-- TASK OBJECTIVE --
Set down the lines below exactly as they stand, please. Go from the first through the one containing "makes the tasks".

-- INPUT MATERIAL --
(* ===== verification/Main.v ===== *)
(** * The kernel's start ([kernel/src/main.rs]).

    [kernel_main_inner] runs the initialisation of every part of the kernel in
    order, on one state that has the parts' states as fields; [on_..] runs a
    part's code on its fields.  It finds the largest free region of the memory
    map, gives all of it to the allocator, starts the timer and the compositor,
    makes the tasks and calls the scheduler.  What the main task and the others
    do when they run is in [Apps]. *)
From S2P Require Import Prelude Addr BootInfo Paging Buddy KernelAlloc.
From S2P Require Cpu Gdt Idt TimerDevice Apic Pci Acpi Mtrr Context Task Sched Timer Graphics Writer.
Set Default Goal Selector "!".

(** The loop over the regions: the start and size of the largest so far. *)
Definition larger (largest : Z * Z) (region : MemoryRegion) : Z * Z :=
  let '(largest_start_phys, largest_size) := largest in
  if (r_type region =? EFI_CONVENTIONAL_MEMORY) && (largest_size <? r_size region) then (r_start region, r_size region) else largest.
Definition find_heap (boot_info : BootInfo) : Z * Z :=
  let safe_count := Z.min (memory_map_count boot_info) (Z.of_nat (length (memory_map boot_info))) in
  foldl larger (0, 0) (take (Z.to_nat safe_count) (memory_map boot_info)).

(** [None]: no usable memory; otherwise the heap's virtual address and size. *)
Definition init_kernel_heap (boot_info : BootInfo) : M kstate (option (Z * Z)) :=
  let '(largest_start_phys, largest_size) := find_heap boot_info in
  if 0 <? largest_size then
    r ← lift (phys_to_virt largest_start_phys);
    match r with
    | Err _ => panic
    | Ok largest_start_virt => kinit largest_start_virt largest_size ;; mret (Some (largest_start_virt, largest_size))
    end
  else mret None.

(** The frame buffer: width, height and the product with 4 are 32-bit. *)
Definition map_kernel_framebuffer (boot_info : BootInfo) : M pstate Z :=
  let fb := framebuffer boot_info in
  pixels ← lift (cmul 32 (fb_width fb) (fb_height fb));
  fb_size ← lift (cmul 32 pixels 4);
  r ← map_framebuffer_huge (fb_base fb) fb_size;
  match r with Ok fb_virt_base => mret fb_virt_base | Err _ => panic end.

(** ** The state of the whole kernel

    The identifiers of tasks and the page tables are each one static that two
    parts use; the zooms below hand the same field to both.  RFLAGS.IF is off
    until the first call of [schedule]; the page tables' state has it in its copy
    of RFLAGS, the scheduler's in its flag. *)
Record CompositorConfig := mkConfig { cc_fb_base : Z; cc_fb_width : Z; cc_fb_height : Z; refresh_interval_ticks : Z }.
(** [buffers] of the compositor, each with the flag of its mutex. *)
Record Compositor := mkCompositor { cc_config : CompositorConfig; cc_buffers : list (bool * Graphics.WriterBuffer) }.
Definition Compositor_new (config : CompositorConfig) : Compositor := mkCompositor config [].

Record system (X H : Type) := mkSystem {
  y_cpu : Cpu.mach; y_paging : pstate; y_firmware : Z → option Z; y_lapic : Z; y_pci : Pci.pci; y_hpet : TimerDevice.hpet; y_pit : TimerDevice.pit;
  y_apic : Apic.apic; y_msrs : Mtrr.machine; y_screen : Graphics.pixels; y_heap : kstate; y_kernel : Timer.kernel X H; y_stacks : Context.cmem;
  SCREEN : Z * Z; COMPOSITOR : option Compositor }.
Arguments mkSystem {X H}.
Arguments y_cpu {X H}.
Arguments y_paging {X H}.
Arguments y_firmware {X H}.
Arguments y_lapic {X H}.
Arguments y_pci {X H}.
Arguments y_hpet {X H}.
Arguments y_pit {X H}.
Arguments y_apic {X H}.
Arguments y_msrs {X H}.
Arguments y_screen {X H}.
Arguments y_heap {X H}.
Arguments y_kernel {X H}.
Arguments y_stacks {X H}.
Arguments SCREEN {X H}.
Arguments COMPOSITOR {X H}.

(** Where the linker put the tables and the entry points. *)
Record main_image := mkMainImage {
  mi_gdt : Gdt.gdt_image; mi_idt : Z; mi_handlers : Idt.handler → Z; mi_kernel : kernel_image;
  compositor_task : Z; idle_task : Z; task1 : Z; task2 : Z; task3 : Z; debug_overlay_task : Z }.

Section main.
Context {X H : Type} `{!Timer.Heap (Timer.Timer X) H Timer.expires_at}.
Abbreviation sys := (system X H).

Definition on_cpu {A} (m : M Cpu.mach A) : M sys A := zoom y_cpu (λ c y,
  mkSystem c (y_paging y) (y_firmware y) (y_lapic y) (y_pci y) (y_hpet y) (y_pit y) (y_apic y) (y_msrs y) (y_screen y) (y_heap y) (y_kernel y) (y_stacks y) (SCREEN y) (COMPOSITOR y)) m.
Definition on_paging {A} (m : M pstate A) : M sys A := zoom y_paging (λ p y,
  mkSystem (y_cpu y) p (y_firmware y) (y_lapic y) (y_pci y) (y_hpet y) (y_pit y) (y_apic y) (y_msrs y) (y_screen y) (y_heap y) (y_kernel y) (y_stacks y) (SCREEN y) (COMPOSITOR y)) m.
Definition on_acpi {A} (m : M Acpi.acpi A) : M sys A :=
  zoom (λ y, Acpi.mkAcpi (y_firmware y) (y_lapic y) (y_pci y) (TimerDevice.mkHpetSys (y_paging y) (y_hpet y))) (λ a y,
  mkSystem (y_cpu y) (TimerDevice.hs_paging (Acpi.ac_hpet a)) (Acpi.mem a) (Acpi.LOCAL_APIC_ADDRESS a) (Acpi.ac_pci a) (TimerDevice.hs_hpet (Acpi.ac_hpet a)) (y_pit y)
    (y_apic y) (y_msrs y) (y_screen y) (y_heap y) (y_kernel y) (y_stacks y) (SCREEN y) (COMPOSITOR y)) m.
(** The scan prints the devices it finds; the list starts empty. *)
Definition on_scan {A} (m : M Pci.scan A) : M sys A := zoom (λ y, Pci.mkScan (y_pci y) []) (λ c y,
  mkSystem (y_cpu y) (y_paging y) (y_firmware y) (y_lapic y) (Pci.sc_pci c) (y_hpet y) (y_pit y) (y_apic y) (y_msrs y) (y_screen y) (y_heap y) (y_kernel y) (y_stacks y) (SCREEN y) (COMPOSITOR y)) m.
Definition on_apic_sys {A} (m : M Apic.apic_sys A) : M sys A :=
  zoom (λ y, Apic.mkApicSys (y_paging y) (y_hpet y) (y_pit y) (y_apic y)) (λ a y,
  mkSystem (y_cpu y) (Apic.as_paging a) (y_firmware y) (y_lapic y) (y_pci y) (Apic.as_hpet a) (Apic.as_pit a) (Apic.as_apic a) (y_msrs y) (y_screen y) (y_heap y) (y_kernel y)
    (y_stacks y) (SCREEN y) (COMPOSITOR y)) m.
Definition on_msrs {A} (m : M Mtrr.machine A) : M sys A := zoom y_msrs (λ r y,
  mkSystem (y_cpu y) (y_paging y) (y_firmware y) (y_lapic y) (y_pci y) (y_hpet y) (y_pit y) (y_apic y) r (y_screen y) (y_heap y) (y_kernel y) (y_stacks y) (SCREEN y) (COMPOSITOR y)) m.
(** A console of its own for the call; what remains of it is the screen. *)
Definition on_console {A} (width height color : Z) (m : M Graphics.FramebufferWriter A) : M sys A :=
  zoom (λ y, Graphics.FramebufferWriter_new (y_screen y) width height color) (λ f y,
  mkSystem (y_cpu y) (y_paging y) (y_firmware y) (y_lapic y) (y_pci y) (y_hpet y) (y_pit y) (y_apic y) (y_msrs y) (Graphics.fb f) (y_heap y) (y_kernel y) (y_stacks y) (SCREEN y) (COMPOSITOR y)) m.
Definition on_heap {A} (m : M kstate A) : M sys A := zoom y_heap (λ k y,
  mkSystem (y_cpu y) (y_paging y) (y_firmware y) (y_lapic y) (y_pci y) (y_hpet y) (y_pit y) (y_apic y) (y_msrs y) (y_screen y) k (y_kernel y) (y_stacks y) (SCREEN y) (COMPOSITOR y)) m.
Definition on_kernel {A} (m : M (Timer.kernel X H) A) : M sys A := zoom y_kernel (λ k y,
  mkSystem (y_cpu y) (y_paging y) (y_firmware y) (y_lapic y) (y_pci y) (y_hpet y) (y_pit y) (y_apic y) (y_msrs y) (y_screen y) (y_heap y) k (y_stacks y) (SCREEN y) (COMPOSITOR y)) m.
Definition on_tasks {A} (m : M Task.tstate A) : M sys A :=
  zoom (λ y, Task.mkT (Sched.NEXT_TASK_ID (Timer.sc (y_kernel y))) (y_stacks y)) (λ t y,
  mkSystem (y_cpu y) (y_paging y) (y_firmware y) (y_lapic y) (y_pci y) (y_hpet y) (y_pit y) (y_apic y) (y_msrs y) (y_screen y) (y_heap y)
    (Timer.mkKernel (Timer.tm (y_kernel y)) (Sched.set_next_id (Task.NEXT_ID t) (Timer.sc (y_kernel y)))) (Task.stacks t) (SCREEN y) (COMPOSITOR y)) m.
Definition set_compositor (size : Z * Z) (c : option Compositor) (y : sys) : sys :=
  mkSystem (y_cpu y) (y_paging y) (y_firmware y) (y_lapic y) (y_pci y) (y_hpet y) (y_pit y) (y_apic y) (y_msrs y) (y_screen y) (y_heap y) (y_kernel y) (y_stacks y) size c.

(** ** The compositor's statics ([graphics/compositor.rs]) *)
Definition init_compositor (config : CompositorConfig) : M sys unit :=
  modify (λ y, set_compositor (cc_fb_width config, cc_fb_height config) (COMPOSITOR y) y) ;;
  modify (λ y, set_compositor (SCREEN y) (Some (Compositor_new config)) y).
Definition screen_size : M sys (Z * Z) := gets SCREEN.
Definition register_writer (region : Graphics.Region) : M sys (option nat) :=
  _ ← on_kernel (Timer.on_sc Sched.current_task_id);
  y ← gets id;
  match COMPOSITOR y with
  | Some c =>
      modify (set_compositor (SCREEN y) (Some (mkCompositor (cc_config c) (cc_buffers c ++ [(false, Graphics.WriterBuffer_new region)])))) ;;
      mret (Some (length (cc_buffers c)))
  | None => mret None
  end.

(** ** kernel_main_inner

    [bases] are the addresses the heap answers for the tasks' stacks; [fuel]
    bounds the loops over ACPI entries and the polling of the HPET. *)
Definition TIMER_FREQUENCY_HZ : Z := 250.
Definition spawn (m : M Task.tstate (result Task.Task Context.TaskError)) : M sys unit :=
  task ← TimerDevice.expect (on_tasks m); on_kernel (Timer.on_sc (Sched.add_task task)).
Definition start_tasks (img : main_image) (base : nat → Z) : M sys (option (Sched.ctx_ptr * Sched.ctx_ptr)) :=
  spawn (Task.Task_new_realtime "Compositor" Task.rt_MAX (compositor_task img) (base 0%nat)) ;;
  spawn (Task.Task_new_idle "Idle" (idle_task img) (base 1%nat)) ;;
  spawn (Task.Task_new "Task1" (Task.nice_DEFAULT - 5) (task1 img) (base 2%nat)) ;;
  spawn (Task.Task_new "Task2" Task.nice_DEFAULT (task2 img) (base 3%nat)) ;;
  spawn (Task.Task_new "Task3" Task.nice_MAX (task3 img) (base 4%nat)) ;;
  spawn (Task.Task_new "DebugOverlay" Task.nice_DEFAULT (debug_overlay_task img) (base 5%nat)) ;;
  kernel_main ← TimerDevice.expect (on_tasks (Task.Task_new "KernelMain" Task.nice_DEFAULT (idle_task img) (base 6%nat)));
  on_kernel (Timer.on_sc (Sched.set_current_task kernel_main)) ;;
  on_kernel (Timer.on_sc Sched.schedule).
(** From the descriptor tables to the cleared screen: the frame buffer's address. *)
Definition start_hardware (img : main_image) (fuel : nat) (boot_info : BootInfo) : M sys Z :=
  TimerDevice.expect (on_cpu (Gdt.gdt_init (mi_gdt img))) ;;
  TimerDevice.expect (on_paging (Paging.init (mi_kernel img) boot_info)) ;;
  TimerDevice.expect (on_cpu (Gdt.gdt_init (mi_gdt img))) ;;
  TimerDevice.expect (on_cpu (Idt.idt_init (mi_idt img) (mi_handlers img))) ;;
  _ ← on_acpi (Acpi.acpi_init fuel (rsdp_address boot_info));
  on_scan Pci.scan_pci_bus ;;
  apic_base ← on_acpi (gets Acpi.get_local_apic_address);
  TimerDevice.expect (on_apic_sys (Apic.apic_init apic_base)) ;;
  TimerDevice.expect (on_apic_sys (Apic.calibrate_timer fuel)) ;;
  on_msrs Mtrr.dump ;;
  fb_virt_base ← on_paging (map_kernel_framebuffer boot_info);
  on_console (fb_width (framebuffer boot_info)) (fb_height (framebuffer boot_info)) 0xFFFFFFFF (Graphics.clear_screen 0) ;;
  mret fb_virt_base.
(** [None] as a whole: a panic.  An answer of [None]: no usable memory, or the
    scheduler had nothing to switch to. *)
Definition kernel_main_inner (img : main_image) (base : nat → Z) (fuel : nat) (boot_info : BootInfo) : M sys (option (Sched.ctx_ptr * Sched.ctx_ptr)) :=
  fb_virt_base ← start_hardware img fuel boot_info;
  heap ← on_heap (init_kernel_heap boot_info);
  match heap with
  | None => mret None
  | Some _ =>
      on_kernel (Timer.timer_init TIMER_FREQUENCY_HZ) ;;
      TimerDevice.expect (on_apic_sys (Apic.on_apic (Apic.init_timer TIMER_FREQUENCY_HZ))) ;;
      init_compositor (mkConfig fb_virt_base (fb_width (framebuffer boot_info)) (fb_height (framebuffer boot_info)) 10) ;;
      start_tasks img base
  end.
End main.
(* ===== verification/MainProps.v ===== *)
(** * The kernel's start: the theorems on the heap. *)
From S2P Require Import Prelude Addr BootInfo X86 Paging Buddy KernelAlloc KernelSpec BuddyInit KernelInit Boot BootTables BootThms BootProps Main.
From S2P Require PagingSpec PagingWalk PagingMmio PagingOps PagingInit PagingMap PagingProps Cpu Gdt GdtThms Idt IdtThms Interrupts IdtProps TimerDevice Apic ClockThms ClockProps.
From S2P Require Pci PciThms PciProps Acpi AcpiThms AcpiProps Mtrr Context ContextProps Task Sched SchedSpec Timer Graphics GraphicsSpec GraphicsThms.
Set Default Goal Selector "!".

(** What makes a region the one to take: the first of the largest free ones. *)
Record largest_free (regions : list MemoryRegion) (i : nat) (r : MemoryRegion) : Prop := {
  lf_here : regions !! i = Some r;
  lf_free : r_type r = EFI_CONVENTIONAL_MEMORY ∧ 0 < r_size r;
  lf_largest : ∀ j q, regions !! j = Some q → r_type q = EFI_CONVENTIONAL_MEMORY → r_size q ≤ r_size r ∧ ((j < i)%nat → r_size q < r_size r);
}.
Definition no_free (regions : list MemoryRegion) : Prop := ∀ j q, regions !! j = Some q → r_type q = EFI_CONVENTIONAL_MEMORY → r_size q ≤ 0.
Lemma fold_larger regions : foldl larger (0, 0) regions = (0, 0) ∧ no_free regions ∨
  ∃ i r, foldl larger (0, 0) regions = (r_start r, r_size r) ∧ largest_free regions i r.
Proof.
  induction regions as [|q regions IH] using rev_ind; [left; split; [done|by intros j q]|]. rewrite foldl_app. cbn [foldl].
  assert (Hlast : (regions ++ [q]) !! length regions = Some q) by (by rewrite lookup_app_r, Nat.sub_diag by lia).
  assert (Hcase : ∀ j p, (regions ++ [q]) !! j = Some p → regions !! j = Some p ∧ (j < length regions)%nat ∨ j = length regions ∧ p = q).
  { intros j p Hj. destruct (decide (j < length regions)%nat); [rewrite lookup_app_l in Hj by done; by left|].
    pose proof (lookup_lt_Some _ _ _ Hj) as Hl. rewrite length_app in Hl. cbn in Hl. assert (j = length regions) as -> by lia. rewrite Hlast in Hj. injection Hj as <-. by right. }
  destruct IH as [[-> Hno]|(i & r & -> & [Hi [Ht Hpos] Hmax])]; unfold larger.
  - destruct (Z.eqb_spec (r_type q) EFI_CONVENTIONAL_MEMORY) as [Hq|Hq], (Z.ltb_spec 0 (r_size q)); cbn [andb].
    + right. exists (length regions), q. split; [done|]. split; [exact Hlast|done|]. intros j p [[Hj Hl]|[-> ->]]%Hcase Hp; [specialize (Hno j p Hj Hp); lia|lia].
    + left. split; [done|]. intros j p [[Hj _]|[-> ->]]%Hcase Hp; [by eapply Hno|done].
    + left. split; [done|]. intros j p [[Hj _]|[-> ->]]%Hcase Hp; [by eapply Hno|done].
    + left. split; [done|]. intros j p [[Hj _]|[-> ->]]%Hcase Hp; [by eapply Hno|done].
  - pose proof (lookup_lt_Some _ _ _ Hi) as Hil.
    assert (Hkeep : r_type q ≠ EFI_CONVENTIONAL_MEMORY ∨ r_size q ≤ r_size r → largest_free (regions ++ [q]) i r).
    { intros Hor. split; [by rewrite lookup_app_l|done|]. intros j p [[Hj Hl]|[-> ->]]%Hcase Hp; [by apply Hmax|]. destruct Hor; [done|]. split; [done|lia]. }
    destruct (Z.eqb_spec (r_type q) EFI_CONVENTIONAL_MEMORY) as [Hq|Hq], (Z.ltb_spec (r_size r) (r_size q)); cbn [andb].
    + right. exists (length regions), q. split; [done|]. split; [exact Hlast|split; [done|lia]|].
      intros j p [[Hj Hl]|[-> ->]]%Hcase Hp; [destruct (Hmax j p Hj Hp); lia|lia].
    + right. exists i, r. split; [done|]. apply Hkeep. by right.
    + right. exists i, r. split; [done|]. apply Hkeep. by left.
    + right. exists i, r. split; [done|]. apply Hkeep. by left.
Qed.
(** The regions the kernel looks at. *)
Definition seen (bi : BootInfo) : list MemoryRegion := take (Z.to_nat (Z.min (memory_map_count bi) (Z.of_nat (length (memory_map bi))))) (memory_map bi).

Lemma kernel_heap_run (bi : BootInfo) (m : memory) :
  (no_free (seen bi) ∧ init_kernel_heap bi (knew m) = Some (None, knew m)) ∨
  (∃ i r, largest_free (seen bi) i r ∧
    (r_start r = 0 → init_kernel_heap bi (knew m) = None) ∧
    (let hs := r_start r + KERNEL_VIRTUAL_BASE in let size := r_size r in
     0 < r_start r → (8 | r_start r) → hs + size + 4096 < 2 ^ 64 → region_down (hs + size) - region_up (hs + size / 2) ≤ 2 ^ 30 →
     ∃ k SL FL, init_kernel_heap bi (knew m) = Some (Some (hs, size), k) ∧
       kinv (ranges_of hs (size / 2)) (region_up (hs + size / 2)) (Z.max 0 (region_down (hs + size) - region_up (hs + size / 2))) SL FL k ∧
       (∀ p, kcovers SL FL p → hs ≤ p < hs + size) ∧
       (∀ p, ¬ hs ≤ p < hs + size → kmem k !! p = m !! p))).
Proof.
  unfold init_kernel_heap, find_heap. fold (seen bi).
  destruct (fold_larger (seen bi)) as [[-> Hno]|(i & r & -> & Hl)]; [left; by split|right]. exists i, r. split; [done|].
  pose proof Hl as [_ [_ Hpos] _]. rewrite (proj2 (Z.ltb_lt 0 (r_size r)) Hpos). split.
  { intros ->. reflexivity. }
  set (hs := r_start r + KERNEL_VIRTUAL_BASE). set (size := r_size r) in *. intros Hstart Hal Hend Hcap.
  assert (Hp : phys_to_virt (r_start r) = Some (Ok hs)).
  { unfold phys_to_virt. destruct (Z.eqb_spec (r_start r) 0); [lia|]. rewrite cadd_some; [done|]. subst hs size. unfold KERNEL_VIRTUAL_BASE in *. lia. }
  assert (Hhs : 0 < hs) by (unfold hs, KERNEL_VIRTUAL_BASE; lia).
  assert (Hal' : (8 | hs)) by (apply Z.divide_add_r; [exact Hal|by exists 0x1FFFF00000000000]).
  destruct (proj1 (wp_run _ _ _) (kinit_spec m hs size Hhs Hal' ltac:(lia) Hend Hcap)) as ([] & k & Hk & SL & FL & Hinv & Hcov & Hmem).
  exists k, SL, FL. split.
  - apply run_bind. eapply wp_lift; [exact Hp|]. cbv beta iota. apply run_bind, wp_run. by exists tt, k.
  - split; [exact Hinv|]. split; [|exact Hmem]. intros p [Hp'|Hp']%Hcov.
    + pose proof (start_last hs (size / 2) ltac:(apply Z.div_pos; lia)). pose proof (Z.mul_div_le size 2 ltac:(lia)). lia.
    + pose proof (Z.div_pos size 2 ltac:(lia) ltac:(lia)). unfold region_up, region_down in Hp'.
      pose proof (Z.mul_div_le (hs + size) 4096 ltac:(lia)).
      pose proof (Z.div_mod (hs + size / 2 + 4095) 4096 ltac:(lia)). pose proof (Z.mod_pos_bound (hs + size / 2 + 4095) 4096 ltac:(lia)). lia.
Qed.

(** The kernel takes the first of the largest free regions among those the
    map says are valid, and the allocator it starts on it owns exactly the two
    parts of that region and touches nothing outside; without a free region the
    allocator is not started; a largest region at address zero is a panic. *)
Theorem kernel_heap_correct (bi : BootInfo) (m : memory) :
  (no_free (seen bi) ∧ init_kernel_heap bi (knew m) = Some (None, knew m)) ∨
  (∃ i r, largest_free (seen bi) i r ∧
    (r_start r = 0 → init_kernel_heap bi (knew m) = None) ∧
    (let hs := r_start r + KERNEL_VIRTUAL_BASE in let size := r_size r in
     0 < r_start r → (8 | r_start r) → hs + size + 4096 < 2 ^ 64 → region_down (hs + size) - region_up (hs + size / 2) ≤ 2 ^ 30 →
     ∃ k SL FL, init_kernel_heap bi (knew m) = Some (Some (hs, size), k) ∧
       kinv (ranges_of hs (size / 2)) (region_up (hs + size / 2)) (Z.max 0 (region_down (hs + size) - region_up (hs + size / 2))) SL FL k ∧
       (∀ p, kcovers SL FL p → hs ≤ p < hs + size) ∧
       (∀ p, ¬ hs ≤ p < hs + size → kmem k !! p = m !! p))).
Proof. apply kernel_heap_run. Qed.

(** Witness: a map whose largest free region is its second one. *)
Definition demo_map : BootInfo :=
  mkBootInfo (mkFb 0 0 0 0 0) [mkRegion 0x8000 0x1000 EFI_CONVENTIONAL_MEMORY; mkRegion 0x100000 0x40000 EFI_CONVENTIONAL_MEMORY] 2 0 0.
Lemma kernel_heap_correct_witness : ∃ k, init_kernel_heap demo_map (knew ∅) = Some (Some (0xFFFF800000100000, 0x40000), k).
Proof.
  destruct (kernel_heap_correct demo_map ∅) as [[Hno _]|(i & r & [Hi [Ht Hpos] Hmax] & _ & Hok)].
  - specialize (Hno 1%nat (mkRegion 0x100000 0x40000 EFI_CONVENTIONAL_MEMORY) eq_refl eq_refl). cbn in Hno. lia.
  - destruct i as [|[|i]]; [assert (r = mkRegion 0x8000 0x1000 EFI_CONVENTIONAL_MEMORY) as -> by (by injection Hi); destruct (Hmax 1%nat (mkRegion 0x100000 0x40000 EFI_CONVENTIONAL_MEMORY) eq_refl eq_refl) as [Hm _]; cbn in Hm; lia| |destruct i; discriminate].
    assert (r = mkRegion 0x100000 0x40000 EFI_CONVENTIONAL_MEMORY) as -> by (by injection Hi).
    destruct Hok as (k & SL & FL & Hrun & _); [cbn; lia|by exists 0x20000|reflexivity|vm_compute; discriminate|].
    exists k. exact Hrun.
Defined.



Section start.
Context {X H : Type} `{!Timer.Heap (Timer.Timer X) H Timer.expires_at}.
Context (img : main_image) (fuel : nat) (bi : BootInfo).
Context (lapic : Z) (pci : Pci.pci) (hb : option Z) (cap def pat : Z) (bases masks : Z → Z).
Implicit Types (y : system X H).






End start.

(** ** The tasks *)
Section tasks.
Context {X H : Type} `{!Timer.Heap (Timer.Timer X) H Timer.expires_at}.
Context (img : main_image) (base : nat → Z).
Implicit Types (y : system X H).
Import Context ContextProps Task Sched.





End tasks.

(** ** The whole start *)
Section whole.
Context {X H : Type} `{!Timer.Heap (Timer.Timer X) H Timer.expires_at}.
Context (img : main_image) (base : nat → Z) (fuel : nat) (bi : BootInfo) (lapic : Z) (pci : Pci.pci) (hb : option Z) (cap def pat : Z) (bases masks : Z → Z).
Implicit Types (y : system X H).


End whole.

(** ** Witness: a machine of 4 GiB with 256 KiB free and the frame buffer at
    2 GiB, whose firmware has [listed] an APIC and an HPET or has no tables *)
Section demo.
Import PagingProps.
#[local] Existing Instance Timer.list_heap_heap.
End demo.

-- YOUR SOLUTION --
(* ===== verification/Main.v ===== *)
(** * The kernel's start ([kernel/src/main.rs]).

    [kernel_main_inner] runs the initialisation of every part of the kernel in
    order, on one state that has the parts' states as fields; [on_..] runs a
    part's code on its fields.  It finds the largest free region of the memory
    map, gives all of it to the allocator, starts the timer and the compositor,
    makes the tasks and calls the scheduler.  What the main task and the others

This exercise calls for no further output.